I hear this every once in while but (1) I have yet to hear it from someone I think is very smart or an actual accomplished scientist. (2) I have yet to hear this from anyone who can actually write very well. (3) I have yet to hear this from anyone who is an expert coder. I know lots of people of have played with AI but stopped after a couple of weeks as it was simply not fast enough, good enough, or ran into major problems. They all stoped using it or only use for super simple stuff. You cannot trust it for real code, it seems to fine for trivial stuff. In fact even 5 years ago we had some AI that did this but was not user friendly, now it seems to be user friendly so my hairdresser aunt can use it and claims it is the greatest thing ever. Also if you look at Nature, Science, Nature family and Physical Review you will see less than 5% of the papers use AI. Oddly is seems to be used 10 time more for low impact or bad journals but you do not see all that much for upper level journals in terms of techniques or other use. My academic colleagues also tell me that the the good students seem to never use it or use it only for spell checking but hate it for writing or projects. On the other hand the bad students only use AI. The papers are all boring, the same and simple minded. For coding the same thing happens. The good students can come up with new stuff, while the bad students all have the exact same AI code that does not work that well. If you if ask them to improve it they cannot do it, unless the AI does it. I have a few summer students use and it is pure crap.
That being said I have used and even have a few publications using AI technique. The truth is that at least for me it does not add much. I suppose if you had no clue about statistics, mathematics, or correlations the AI is better than nothing but so far I have gotten nothing all that interesting out of it expect for funding. I even got some fairly big "highlights" out of our work, but it is more like "see AI can do bad to an ok job at reproducing some known results and pretty bad job at finding new results". We of course do not say it that way more like "AI can get 90% of the previously known solutions 10 times faster than before and finds tantalizing hints at things no one has ever dreamed of!"

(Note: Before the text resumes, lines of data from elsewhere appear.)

(* ===== verification/MethodsThms.v ===== *)
(** Properties of the list, range and deque methods (Methods.v, SetMethods.v). *)
From Stdlib Require Import ZArith Lia Ascii String SpecFloat.
From stdpp Require Import base tactics list numbers option strings pretty gmap.
From S2P Require Import Prelude PySet Values Errors F64 Keys Arith Classes Slices SlicesThms Compare Operators State Exceptions Op Methods SetMethods Samples.

(** ** Lists of items *)

Section Items.
Context {A : Type}.
Implicit Types (xs : list A) (x : A).

Lemma insert_at_lookup i x xs : (i <= length xs)%nat -> insert_at i x xs !! i = Some x.
Proof.
  intros Hi. unfold insert_at. rewrite lookup_app_r; rewrite length_take; [|lia].
  by replace (i - i `min` length xs)%nat with 0%nat by lia.
Qed.

Lemma insert_at_delete i x xs : (i <= length xs)%nat -> delete i (insert_at i x xs) = xs.
Proof.
  intros Hi. unfold insert_at.
  rewrite <- (take_drop i xs) at 3. set (a := take i xs).
  assert (length a = i) as Ha by (subst a; rewrite length_take; lia).
  rewrite <- Ha at 1. by rewrite delete_middle.
Qed.

Lemma length_insert_at i x xs : length (insert_at i x xs) = S (length xs).
Proof. unfold insert_at. rewrite length_app, length_take. simpl. rewrite length_drop. lia. Qed.

Lemma rotate_right_length k xs : length (rotate_right k xs) = length xs.
Proof. unfold rotate_right. rewrite length_app, length_drop, length_take. lia. Qed.

Lemma rotate_right_app xs ys : rotate_right (length ys) (xs ++ ys) = ys ++ xs.
Proof.
  unfold rotate_right. rewrite length_app.
  replace (length xs + length ys - length ys)%nat with (length xs) by lia.
  by rewrite drop_app_length, take_app_length.
Qed.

To be fair looking at other papers on AI in my field they are all doing the same thing. If there is money you can always apply the method get a paper and a highlight.
Also to be fair the methods that won the noble prize last year in "AI" are interesting but the dirty secret is that anyone in the know, knows these are not the a LLM AI methods so hyped up by evervody but far older ML type methods that no one would call AI today.
Like everyone else I own a ton of stock in the big 7 companies, so I want to the hype train to keep going so AI is pretty amazing for me in terms of money.
In other words, it could be that both insights are right, the "amazing insights" claim as well as being useless to produce original content, especially by someone who does not already have expert level knowledge in the particular area of discussion, in which case it becomes a time-saving tool.
What I do not really understand well, is that AI at present seems to be capable of critiques more than contribution. Having a critique that projects are not worthwhile, does not really act to support any further work on the base of the pyramid.
However, the latest models from anthropic are great at software development, where there is a ton of training data and the opportunity for automated reinforcement learning with a compiler or interpreter in the loop.
I personally use AI to sketch out an idea and make a quick prototype, which has resulted in breakthroughs by using it as a kind of super capable tool. But after that step, it's necessary to do a manual implementation because there are usually errors and problems, even if the rough sketch is there.
But don't look to LLMs to take a 75 year old scientific field like actinide chemistry and discover a tiny incremental improvement to achieve 0.1% better results (an NNSA "breakthrough").